L’OUTRANCE, l’expectative frustrée, l’inversion des signes, la mystification, l’apologie du superflu, l’apothéose du détail inutile, les anti-proverbes, les vérités contradictoires, la fausse érudition, les lapalissades, allitérations, distorsions et même quelques calembours, voilà une grosse partie des « trucs », extraits du programme chargé que Jean-Michel Frère s’est fixé pour mener à bien et à terme un travail de recherche pour faire du théâtre. Une intervention théâtrale à la Ionesco où, contre les pouvoirs aliénants et les idéologies moralisatrices, on oppose des mots et des situations vidés de leur sens commun ou poussés à l’excès dans leur littéralité pour aboutir à une signification renouvelée de l’entité verbale et avec elle, de notre façon d’interpréter la société et l’individu.

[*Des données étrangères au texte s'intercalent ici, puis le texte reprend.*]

Definition handle_missing_values (t : DataFrame) : result DataFrame :=
  let t := replace_columnwise position_replacements t in
  let t := replace_value (CStr (py "")) missing t in
  match filter (fun c => has_col c t) essential_columns with
  | c :: cs =>
      let* m := notna_mask (c :: cs) t in
      Ok (filter_rows m t)
  | [] => Ok t
  end.

Definition keep_between (c : string) (lo hi : R) (t : DataFrame)
  : result DataFrame :=
  if has_col c t then
    let* s := col c t in
    let* ge := series_ge s lo in
    let* s := col c t in
    let* le := series_le s hi in
    Ok (filter_rows (map2 andb ge le) t)
  else Ok t.

Definition remove_outliers (t : DataFrame) : result DataFrame :=
  let* t := keep_between "horse_weight" 300 700 t in
  let* t := keep_between "odds" 1 (9999 / 10) t in
  keep_between "distance" 800 4000 t.

Definition validate_and_clean (t : DataFrame) : result DataFrame :=
  let* t := remove_invalid_positions t in
  let* t := standardize_data_types t in
  let* t := handle_missing_values t in
  remove_outliers t.

End Tables.

(** The list [validation_results] and the boolean of
    [validate_race_data], on the table. *)
Definition missing_columns (t : DataFrame) : list violation :=
  flat_map (fun c => if has_col c t then [] else [MissingColumn c])
    required_columns.

Definition duplicate_check (t : DataFrame) : result (list violation) :=
  if has_col "horse_number" t then
    let* s := col "horse_number" t in
    Ok (if any (duplicated s) then [DuplicateHorseNumber] else [])
  else Ok [].

Definition declared_field_size (t : DataFrame) : result cell :=
  if (0 <? nrows t)%nat then
    let* s := col "field_size" t in
    Ok (hd missing s)
  else Ok (CNum (Fin 0)).

Definition field_size_check (t : DataFrame) : result (list violation) :=
  if has_col "field_size" t && has_col "horse_number" t then
    let* s := col "horse_number" t in
    let* max_horse_number := series_max s in
    let* declared := declared_field_size t in
    Ok (if py_ne max_horse_number declared
        then [FieldSizeMismatch declared max_horse_number]
        else [])
  else Ok [].

Definition validation_results (t : DataFrame) : result (list violation) :=
  let* d := duplicate_check t in
  let* f := field_size_check t in
  Ok (missing_columns t ++ d ++ f).

Definition validate_race_data (t : DataFrame) : result (bool * list violation) :=
  let* v := validation_results t in
  Ok (match v with [] => true | _ :: _ => false end, v).

End ValidatorTables.

Module FeatureTables.
Import FeatureEngineer.
Section Tables.
Context {P : Pandas}.

(** [df[new] = g(df[a], df[b])] when both columns are there. *)
Definition combine_columns (g : Series -> Series -> result Series)
  (a b new : string) (t : DataFrame) : result DataFrame :=
  if has_col a t && has_col b t then
    let* x := col a t in
    let* y := col b t in
    let* s := g x y in
    Ok (set_col new s t)
  else Ok t.

Definition month_column (c : string) (t : DataFrame) : result DataFrame :=
  if has_col c t then
    let* s := col c t in
    Ok (set_col (str_replace "_date" "_month" c) (_extract_month_from_date s) t)
  else Ok t.

Definition create_temporal_features (t : DataFrame) : result DataFrame :=
  let* t := foldR month_column date_columns t in
  let* t := combine_columns (fun m g => joined (astype_str m) (astype_str g))
              "race_month" "gender" "month_gender_combination" t in
  combine_columns (series_op cell_add)
    "race_month" "age" "month_age_combination" t.

Definition corner_uphill (corner uphill : Series) : result Series :=
  let* corner := astype_float corner in
  let* weighted := series_op_scalar cell_mul corner (CNum (Fin (8 / 10))) in
  let* uphill := astype_float uphill in
  series_op cell_add weighted uphill.

Definition popularity_gap (t : DataFrame) : result DataFrame :=
  if has_col "last_race_popularity" t && has_col "last_race_position" t then
    let* popularity := col "last_race_popularity" t in
    let* position := col "last_race_position" t in
    let* gap := series_op cell_sub popularity position in
    let* field_size := col "last_race_field_size" t in
    let* s := series_op cell_div gap field_size in
    Ok (set_col "popularity_performance_gap" s t)
  else Ok t.

Definition create_performance_features (t : DataFrame) : result DataFrame :=
  let* t := foldR (convert_column _convert_position_to_numeric)
              position_features t in
  let* t := foldR (fun cu => combine_columns corner_uphill (fst cu) (snd cu)
                               (String.append (fst cu) "_uphill_combined"))
              corner_uphill_features t in
  popularity_gap t.

Definition burden_ratio (carried weight : Series) : result Series :=
  let* ratio := series_op cell_div carried weight in
  series_op_scalar cell_mul ratio (CNum (Fin 100)).

Definition float_difference (a b : Series) : result Series :=
  let* a := astype_float a in
  let* b := astype_float b in
  series_op cell_sub a b.

Definition create_physical_features (t : DataFrame) : result DataFrame :=
  let* t := combine_columns burden_ratio
              "weight_carried" "horse_weight" "weight_burden_ratio" t in
  let* t := combine_columns (series_op cell_sub)
              "field_size" "last_race_field_size" "field_size_change" t in
  combine_columns float_difference
    "distance" "last_race_distance" "distance_change" t.

Definition joined_text (a b : Series) : result Series :=
  let* a_ := series_op_scalar cell_add a underscore in
  series_op cell_add a_ (astype_str b).

Definition create_race_condition_features (t : DataFrame) : result DataFrame :=
  let* t := combine_columns joined_text
              "track_name" "distance" "track_distance_combination" t in
  let* t := foldR (fun tpn => combine_columns joined_text
                                (fst (fst tpn)) (snd (fst tpn)) (snd tpn))
              track_performance_combinations t in
  combine_columns joined "class_name" "last_race_class" "class_progression" t.

Definition create_interaction_features (t : DataFrame) : result DataFrame :=
  combine_columns joined
    "track_name" "last_race_track" "track_last_track_combination" t.

(** The two normalizations differ by the statistics only. *)
Definition zscore_with
  (stat : list string -> (list float -> float) -> DataFrame -> result DataFrame)
  (features : list string) (t : DataFrame) : result DataFrame :=
  match existing features (columns t) with
  | f :: fs =>
      let* means := stat (f :: fs) nanmean t in
      let* stds := stat (f :: fs) nanstd t in
      let* values := select_columns (f :: fs) t in
      let* scores := deviation_score values means stds in
      let t := set_cols scores t in
      let* values := select_columns (f :: fs) t in
      Ok (set_cols (frame_fillna (CNum (Fin 50)) values) t)
  | [] => Ok t
  end.

Definition calculate_zscore_by_race : list string -> DataFrame -> result DataFrame :=
  zscore_with (groupby_transform "race_id").

Definition calculate_global_zscore : list string -> DataFrame -> result DataFrame :=
  zscore_with column_stat.

Definition standardize_numerical_features (t : DataFrame) : result DataFrame :=
  if has_col "race_id" t then calculate_zscore_by_race catalogue t
  else calculate_global_zscore catalogue t.

Definition derive (t : DataFrame) : result DataFrame :=
  let* t := create_temporal_features t in
  let* t := create_performance_features t in
  let* t := create_physical_features t in
  let* t := create_race_condition_features t in
  create_interaction_features t.

Definition create_features (t : DataFrame) : result DataFrame :=
  let* t := derive t in
  standardize_numerical_features t.

End Tables.
End FeatureTables.

(** ** A member of [Pandas]

    It reads the texts of ASCII digits and no other; it is there to
    run the methods on tables. *)

Definition all_digits (s : pystr) : bool :=
  forallb (fun c => (48 <=? c)%Z && (c <=? 57)%Z) s.
(** Lines 456 to 468: the outgoing and the incoming rows of the selected
    node, taken from the full edges frame. *)
Definition connection_tables (edges_df_full : EdgeFrame K) (selected : K)
    (selected_years : option (list Z)) (selected_teams : option (list string))
  : list (EdgeRow K) * list (EdgeRow K) :=
  let out_edges := filter (λ e, source e = selected) (edge_rows edges_df_full) in
  let in_edges := filter (λ e, target e = selected) (edge_rows edges_df_full) in
  let out_edges := table_facet (has_year_column edges_df_full) selected_years year out_edges in
  let in_edges := table_facet (has_year_column edges_df_full) selected_years year in_edges in
  let out_edges := table_facet (has_team_column edges_df_full) selected_teams team out_edges in
  let in_edges := table_facet (has_team_column edges_df_full) selected_teams team in_edges in
  (out_edges, in_edges).

(** Lines 443 to 582: what the details section is built from. The
    tables of an individual node are laid out with their [year] column
    first, so the section raises when the frame has none; [None] stands
    for the raise. *)
Inductive Details :=
  | NoDetails
  | NodeDetails (out_edges in_edges : list (EdgeRow K))
  | CommunityDetails (ids : list K).

Definition connection_details (edges_df_full : EdgeFrame K) (sel : Selection K)
    (v : View K) : option Details :=
  let G_full := from_pandas_edgelist (edge_rows edges_df_full) in
  match filter_mode sel with
  | IndividualNode =>
      match selected_node sel with
      | Some n =>
          if bool_decide (n ∈ node G_full) then
            let tables := connection_tables edges_df_full n
                            (selected_years v) (selected_teams v) in
            if has_year_column edges_df_full
            then Some (NodeDetails tables.1 tables.2)
            else None
          else Some NoDetails
      | None => Some NoDetails
      end
  | Community => Some (CommunityDetails (id <$> nodes_df v))
  end.

End details.
Arguments Details K : clear implicits.

End NetworkAppMore.

Module MoreExamples.
Import NetworkApp Examples.


(** A select box left on its first option. *)
Definition first_option (options : list Z) : Z := default 0 (head options).

End MoreExamples.

(** * Properties *)

(** ** Lists: duplicates, nested loops, tagged concatenation *)

Section list_facts.
Context {A : Type} `{EqDecision A}.

Lemma elem_of_drop_duplicates_from (seen l : list A) (x : A) :
  x ∈ drop_duplicates_from seen l ↔ x ∈ l ∧ x ∉ seen.
Proof.
  revert seen. induction l as [|y l IH]; intros seen; simpl.
  - set_solver.
  - destruct (decide (y ∈ seen)) as [Hy|Hy].
    + rewrite IH. set_solver.
    + rewrite elem_of_cons, IH. split.
      * intros [->|[? Hn]]; [set_solver|]. split; [set_solver|]. set_solver.
      * intros [Hx Hn]. apply elem_of_cons in Hx as [->|Hx]; [by left|].
        destruct (decide (x = y)) as [->|Hne]; [by left|]. right. set_solver.
Qed.

Lemma NoDup_drop_duplicates_from (seen l : list A) :
  NoDup (drop_duplicates_from seen l).
Proof.
  revert seen. induction l as [|y l IH]; intros seen; simpl.
  - constructor.
  - destruct (decide (y ∈ seen)); [apply IH|].
    constructor; [|apply IH].
    rewrite elem_of_drop_duplicates_from. set_solver.
Qed.

Lemma elem_of_drop_duplicates (l : list A) (x : A) :
  x ∈ drop_duplicates l ↔ x ∈ l.
Proof. unfold drop_duplicates. rewrite elem_of_drop_duplicates_from. set_solver. Qed.

Lemma NoDup_drop_duplicates (l : list A) : NoDup (drop_duplicates l).
Proof. apply NoDup_drop_duplicates_from. Qed.

Lemma elem_of_nested_pairs (g : list A) (a b : A) :
  (a, b) ∈ nested_pairs g ↔ a ∈ g ∧ b ∈ g.
Proof.
  unfold nested_pairs. rewrite list_elem_of_bind. split.
  - intros (x & Hin & Hx). apply list_elem_of_bind in Hin as (y & Hin & Hy).
    apply list_elem_of_singleton in Hin. by simplify_eq.
  - intros [Ha Hb]. exists a. split; [|done].
    apply list_elem_of_bind. exists b. split; [|done]. by apply list_elem_of_singleton.
Qed.

Lemma length_nested_pairs (g : list A) :
  length (nested_pairs g) = (length g * length g)%nat.
Proof.
  unfold nested_pairs.
  assert (Hinner : ∀ (src : A) (l : list A),
             length (l ≫= λ tgt, [(src, tgt)]) = length l).
  { intros src l. induction l as [|y l IH]; [done|].
    rewrite bind_cons. simpl. by rewrite IH. }
  assert (Houter : ∀ l1 l2 : list A,
             length (l1 ≫= λ src, l2 ≫= λ tgt, [(src, tgt)])
             = (length l1 * length l2)%nat).
  { intros l1 l2. induction l1 as [|x l1 IH]; [done|].
    rewrite bind_cons, length_app, Hinner, IH. done. }
  apply Houter.
Qed.

Lemma filter_all {B} (P : B → Prop) `{∀ x, Decision (P x)} (l : list B) :
  (∀ x, x ∈ l → P x) → filter P l = l.
Proof.
  induction l as [|x l IH]; intros Hall; [done|].
  rewrite filter_cons_True by (apply Hall; by left).
  f_equal. apply IH. intros y Hy. apply Hall. by right.
Qed.

Lemma filter_none {B} (P : B → Prop) `{∀ x, Decision (P x)} (l : list B) :
  (∀ x, x ∈ l → ¬ P x) → filter P l = [].
Proof.
  induction l as [|x l IH]; intros Hall; [done|].
  rewrite filter_cons_False by (apply Hall; by left).
  apply IH. intros y Hy. apply Hall. by right.
Qed.

(** Concatenating blocks whose elements carry the key of their block:
    selecting one key gives back that block. *)
Lemma filter_bind_tagged {B} `{EqDecision K} (tag : B → K) (f : K → list B)
    (ks : list K) (k0 : K) :
  NoDup ks →
  (∀ k b, b ∈ f k → tag b = k) →
  filter (λ b, tag b = k0) (ks ≫= f) = if decide (k0 ∈ ks) then f k0 else [].
Proof.
  intros Hnd Htag. induction Hnd as [|k ks Hk Hnd IH].
  - by rewrite decide_False by (by intros ?%elem_of_nil).
  - rewrite bind_cons, filter_app, IH. destruct (decide (k = k0)) as [->|Hne].
    + rewrite (decide_True (P := k0 ∈ k0 :: ks)) by (by left).
      rewrite (decide_False (P := k0 ∈ ks)) by done.
      rewrite app_nil_r. apply filter_all. intros b Hb. by apply Htag.
    + rewrite filter_none.
      2:{ intros b Hb Heq. apply Htag in Hb. congruence. }
      simpl. destruct (decide (k0 ∈ ks)) as [Hin|Hin].
      * rewrite (decide_True (P := k0 ∈ k :: ks)) by (by right). done.
      * rewrite (decide_False (P := k0 ∈ k :: ks)); [done|].
        intros [->|?]%elem_of_cons; done.
Qed.

End list_facts.

(** ** Cells *)

Lemma cell_lt_true (a b : option Z) :
  cell_lt a b = true ↔ ∃ x y, a = Some x ∧ b = Some y ∧ x < y.
Proof.
  unfold cell_lt. destruct a as [x|], b as [y|];
    try (split; [done|intros (?&?&?&?&?); done]).
  rewrite bool_decide_eq_true. split; [eauto|].
  intros (?&?&?&?&?). by simplify_eq.
Qed.

Lemma cell_eq_true {A} `{EqDecision A} (a b : option A) :
  cell_eq a b = true ↔ a = b ∧ is_Some a.
Proof.
  unfold cell_eq. destruct a as [x|], b as [y|];
    try (split; [done|intros [? [? ?]]; done]).
  rewrite bool_decide_eq_true. split.
  - intros ->. eauto.
  - intros [? _]. by simplify_eq.
Qed.

Lemma isin_true {A} `{EqDecision A} (values : list A) (c : option A) :
  isin values c = true ↔ ∃ x, c = Some x ∧ x ∈ values.
Proof.
  unfold isin. destruct c as [x|]; [|split; [done|intros (?&?&?); done]].
  rewrite bool_decide_eq_true. split; [eauto|]. intros (?&?&?). by simplify_eq.
Qed.

(** ** The edge builder *)

Module EdgeBuilderFacts.
Import EdgeBuilder.

Lemma foldl_hier_step k acc ps :
  foldl (hier_step k) acc ps
  = acc ++ ((λ p, hier_edge k p.1 p.2) <$> filter (λ p, supervises p.1 p.2) ps).
Proof.
  revert acc. induction ps as [|p ps IH]; intros acc; simpl.
  - by rewrite app_nil_r.
  - rewrite IH. unfold hier_step.
    destruct (supervises p.1 p.2) eqn:E.
    + rewrite filter_cons_True by (simpl; by rewrite E).
      rewrite fmap_cons. by rewrite <- app_assoc.
    + rewrite filter_cons_False by (simpl; rewrite E; by intros []). done.
Qed.

Lemma hierarchical_edges_bind df :
  hierarchical_edges df = groupby_team_year df ≫= hier_emitted.
Proof.
  unfold hierarchical_edges.
  assert (Hgen : ∀ gs acc, foldl hier_group acc gs = acc ++ (gs ≫= hier_emitted)).
  { induction gs as [|kg gs IH]; intros acc.
    - simpl. by rewrite app_nil_r.
    - cbn [foldl]. rewrite IH, bind_cons. unfold hier_group.
      rewrite foldl_hier_step. by rewrite <- app_assoc. }
  apply Hgen.
Qed.

Lemma foldl_costaff_step k acc ps :
  foldl (costaff_step k) acc ps = acc ++ ((λ p, costaff_edge k p.1 p.2) <$> ps).
Proof.
  revert acc. induction ps as [|p ps IH]; intros acc; simpl.
  - by rewrite app_nil_r.
  - rewrite IH. unfold costaff_step. by rewrite <- app_assoc.
Qed.

Lemma costaff_edges_bind df :
  costaff_edges df = groupby_team_year df ≫= costaff_emitted.
Proof.
  unfold costaff_edges.
  assert (Hgen : ∀ gs acc, foldl costaff_group acc gs = acc ++ (gs ≫= costaff_emitted)).
  { induction gs as [|kg gs IH]; intros acc.
    - simpl. by rewrite app_nil_r.
    - cbn [foldl]. rewrite IH, bind_cons. unfold costaff_group.
      rewrite foldl_costaff_step. by rewrite <- app_assoc. }
  apply Hgen.
Qed.

(** The groups: distinct keys, each with exactly its rows, none empty. *)
Lemma group_keys df :
  (groupby_team_year df).*1 = merge_sort key_le (drop_duplicates (omap group_key df)).
Proof.
  unfold groupby_team_year.
  induction (merge_sort key_le _) as [|k ks IH]; [done|].
  rewrite !fmap_cons. simpl. by rewrite IH.
Qed.

Lemma elem_of_group_keys df k :
  k ∈ (groupby_team_year df).*1 ↔ ∃ s, s ∈ df ∧ group_key s = Some k.
Proof.
  rewrite group_keys, merge_sort_Permutation, elem_of_drop_duplicates.
  apply list_elem_of_omap.
Qed.

Lemma NoDup_group_keys df : NoDup (groupby_team_year df).*1.
Proof.
  rewrite group_keys, merge_sort_Permutation. apply NoDup_drop_duplicates.
Qed.

Lemma elem_of_groupby df k g :
  (k, g) ∈ groupby_team_year df ↔
  g = filter (λ s, group_key s = Some k) df ∧ ∃ s, s ∈ df ∧ group_key s = Some k.
Proof.
  rewrite <- elem_of_group_keys. unfold groupby_team_year.
  rewrite list_elem_of_fmap. split.
  - intros (k' & Heq & Hin). simplify_eq. split; [done|].
    apply list_elem_of_fmap. eexists (_, _). split; [|apply list_elem_of_fmap; eauto].
    done.
  - intros [-> Hin]. apply list_elem_of_fmap in Hin as ([k' g'] & Hk & Hin).
    simpl in Hk. subst k'. apply list_elem_of_fmap in Hin as (k' & Heq & Hin).
    simplify_eq. eauto.
Qed.

(** The merge gives every row exactly one id: names are distinct in the
    nodes table, and every name of the frame is in it. *)
Lemma coach_imap_elem (g : nat → option string → NodeRow) l nd :
  (∀ i n, coach (g i n) = n) → nd ∈ imap g l → coach nd ∈ l.
Proof.
  intros Hg. revert g Hg. induction l as [|a l IH]; intros g Hg Hin; simpl in Hin.
  - by apply elem_of_nil in Hin.
  - apply elem_of_cons in Hin as [->|Hin].
    + rewrite Hg. by left.
    + right. apply (IH (g ∘ S)); [|done]. intros i n. apply Hg.
Qed.

Lemma filter_coach_imap (g : nat → option string → NodeRow) l x :
  (∀ i n, coach (g i n) = n) → NoDup l → x ∈ l →
  ∃ nd, filter (λ nd, coach nd = x) (imap g l) = [nd].
Proof.
  intros Hg Hnd. revert g Hg. induction Hnd as [|a l Ha Hnd IH]; intros g Hg Hx.
  - by apply elem_of_nil in Hx.
  - simpl. destruct (decide (a = x)) as [->|Hne].
    + exists (g 0%nat x). rewrite filter_cons_True by apply Hg. f_equal.
      apply filter_none. intros nd Hin Hc. apply Ha. rewrite <- Hc.
      apply (coach_imap_elem (g ∘ S)); [|done]. intros i n. apply Hg.
    + rewrite filter_cons_False by (by rewrite Hg).
      apply (IH (g ∘ S)).
      * intros i n. apply Hg.
      * apply elem_of_cons in Hx as [->|Hx]; done.
Qed.

Lemma merge_row_annotate df r :
  r ∈ df →
  merge_row (make_nodes df) r = [annotate (make_nodes df) r]
  ∧ is_Some (coach_id_of (make_nodes df) (Name r)).
Proof.
  intros Hr. unfold merge_row, annotate, coach_id_of.
  destruct (filter_coach_imap
              (λ i n, {| coach := n; node_coach_id := Z.of_nat i + 1 |})
              (drop_duplicates (Name <$> df)) (Name r)) as [nd Hnd].
  - done.
  - apply NoDup_drop_duplicates.
  - apply elem_of_drop_duplicates, list_elem_of_fmap. eauto.
  - unfold make_nodes. rewrite Hnd. simpl. eauto.
Qed.

Lemma prepare_annotate raw :
  prepare raw
  = annotate (make_nodes (filter (λ r, eligible r) raw)) <$> filter (λ r, eligible r) raw.
Proof.
  unfold prepare, eligible.
  set (df := filter _ raw). 
  assert (Hgen : ∀ l, (∀ r, r ∈ l → r ∈ df) →
            l ≫= merge_row (make_nodes df) = annotate (make_nodes df) <$> l).
  { induction l as [|r l IH]; intros Hsub; [done|].
    rewrite bind_cons, fmap_cons, IH by (intros; apply Hsub; by right).
    destruct (merge_row_annotate df r) as [-> _]; [apply Hsub; by left|]. done. }
  by apply Hgen.
Qed.

Lemma elem_of_prepare raw s :
  s ∈ prepare raw ↔
  ∃ r, r ∈ raw ∧ eligible r ∧ s = annotate (make_nodes (filter (λ r, eligible r) raw)) r.
Proof.
  rewrite prepare_annotate, list_elem_of_fmap. split.
  - intros (r & -> & Hr). apply list_elem_of_filter in Hr as [? ?]. eauto.
  - intros (r & Hr & He & ->). exists r. split; [done|].
    apply list_elem_of_filter. done.
Qed.
(** * The durable event outbox and cloud synchronisation engine

    A shallow embedding of [src/backend/cloudSync.js]: the three tables
    of the SQLite database [sync.db], the statements the manager runs on
    them, and the methods of [CloudSyncManager].

    Conventions of the model.
    - A table is the list of its rows in rowid order.  The statements of
      the storage engine are total functions on the tables: the [err]
      argument of the sqlite callbacks (an I/O failure of the engine) is
      not modelled, so the [reject(err)] branches, and the [catch] block
      of [performSync] that only they can reach, are left out.
    - What the program reads from its environment is an explicit
      argument: the readings of [Date.now()], the value of
      [CURRENT_TIMESTAMP], the draw of [Math.random()] and the outcome of
      [axios.post].
    - JavaScript numbers are the integers ([Z]); floating point values
      play no role in the engine.
    - The text of the [data] column is represented by the JSON document
      it denotes, so that [JSON.parse] of a stored text is total. *)

From Stdlib Require Import ZArith Bool List String Ascii DecimalString.
From Stdlib Require Import Lia Sorted Permutation.
Import ListNotations.

Local Open Scope string_scope.
Local Open Scope Z_scope.

(** ** JavaScript values and JSON *)

#[local] Set Warnings "-register-all".

Module JS.

Inductive value : Type :=
| Undefined
| Null
| Bool (b : bool)
| Number (n : Z)
| BigInt (n : Z)
| Str (s : string)
| Array (elems : list value)
| Object (props : list (string * value)).

(** A JSON document, as [JSON.stringify] writes it. *)
Inductive json : Type :=
| JNull
| JBool (b : bool)
| JNumber (n : Z)
| JString (s : string)
| JArray (elems : list json)
| JObject (members : list (string * json)).
(** The start of main.py: importing app.web makes imap_client ask for
    its logger, and only then [init_logging] asks for INFO and app.log. *)
Lemma logging_setup_is_final_witness :
  exists m1 reg1 m2,
    get_logger DemoWeb.demo_formatter DemoWeb.demo_open_log "modules.imap_client" _logger_manager ∅
      = (Ok "app.modules.imap_client", (m1, reg1)) /\
    init_logging DemoWeb.demo_formatter DemoWeb.demo_open_log logging_INFO (Some "app.log") m1 reg1
      = (Ok tt, (m2, reg1)) /\
    reg1 !! "app"
      = Some {| lg_level := logging_DEBUG;
                lg_handlers := [RichHandler logging_DEBUG (fmt _logger_manager)
                                            (datefmt _logger_manager)];
                lg_propagate := false |}.
Proof.
  destruct (get_logger DemoWeb.demo_formatter DemoWeb.demo_open_log "modules.imap_client" _logger_manager ∅)
    as [r [m1 reg1]] eqn:Hget.
  assert (Hr : r = Ok "app.modules.imap_client")
    by (apply (f_equal fst) in Hget; vm_compute in Hget; symmetry; exact Hget).
  subst r.
  destruct (logging_setup_is_final DemoWeb.demo_formatter DemoWeb.demo_open_log "modules.imap_client"
              _logger_manager m1 ∅ reg1 "app.modules.imap_client" Hget) as (Hinit & _).
  destruct (Hinit logging_INFO (Some "app.log")) as (m2 & Hm2 & _).
  exists m1, reg1, m2. split; [reflexivity|]. split; [exact Hm2|].
  apply (f_equal (fun x => snd (snd x))) in Hget. cbn [snd] in Hget.
  rewrite <- Hget. vm_compute. reflexivity.
Defined.

Lemma get_logger_names_witness :
  str_has "/"%char (child_name "mail_client/imap_client") = false.
Proof.
  destruct (get_logger DemoWeb.demo_formatter DemoWeb.demo_open_log "mail_client/imap_client" _logger_manager ∅)
    as [r [m1 reg1]] eqn:Hget.
  assert (Hr : r = Ok "app.mail_client.imap_client")
    by (apply (f_equal fst) in Hget; vm_compute in Hget; symmetry; exact Hget).
  subst r.
  apply (get_logger_names DemoWeb.demo_formatter DemoWeb.demo_open_log "mail_client/imap_client"
           _logger_manager m1 ∅ reg1 "app.mail_client.imap_client" Hget).
Defined.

Jean-Michel Frère est né à Namur le 5 avril 1965. Il est metteur en scène et chargé de cours au Conservatoire de Liège.
Victor B.
AUJOURD’HUI, c’est son anniversaire ! En attendant, peut-être, quelqu’un qui viendra sûrement, Il (qui n’a pas de nom) parle de cet autre lui-même qu’il s’est inventé : Victor Benberg. Un long monologue prémâché et volontairement inefficace où « l’artiste peintre » nous réaffirme — sans jamais la prouver mais sans jamais discontinuer — sa « génialité » et l’insupportable incommunicabilité entre lui et les autres, et à l’occasion entre lui et lui (Cf. plus haut). Avec cette « gaieté turbulente par laquelle s’exprime [son] amour farouche de la vie Let quil est un des traits essentiels de [son] caractère »1, Victor Benberg nous donne à voir la dimension comique, mais non moins pathologique, de la mythomanie de Monsieur Tartempion qui se prend avec la plus grande fausse sincérité pour le peintre du siècle : celui qui a inspiré sans « distinguo » Cézanne et Picasso. Avec Victor Benberg (quand on parle de lui, on en a déjà plein la bouche), Jean-Michel Frère s’amuse à passer au crible de l’ironie les thèmes les plus éculés qui tournent autour de la création artistique : la vie de bohème, la vénération excessive du public-âme sœur, le discours boursouflé de la critique, l’émotion innocente devant le mystère de la création, l’artiste, passeur interprète de l’expression divine et toute la théorie soleil de « l’art c’est moi »2, Pour cela, il fait marcher les mécanismes précités, en créant un langage sans logique ni structure narrative qui détruit immédiatement la crédibilité de celui qui l’emploie et la fiabilité de ses propos. Il faut ajouter pour finir et compléter que Victor Benberg alias Victor B. s’est inspiré des MÉMOIRES D’UN VIEUX CON de Roland Topor et qu’il a donné son nom à la compagnie théâtrale que Jean-Michel Frère a créée.
CR
Œuvres théâtrales
VICTOR B.
Création par la Compagnie Victor B. en coréalisation avec le Centre théâtral de Namur, dans une mise en scène de l’auteur, en 1992.
Distribution : 1 homme
Durée : 1h10 ou 40 minutes
UNE CERTAINE IMAGE DU BONHEUR
Création par la Compagnie Victor B. en coréalisation avec le Centre théâtral de Namur, dans une mise en scène de l’auteur, en 1995.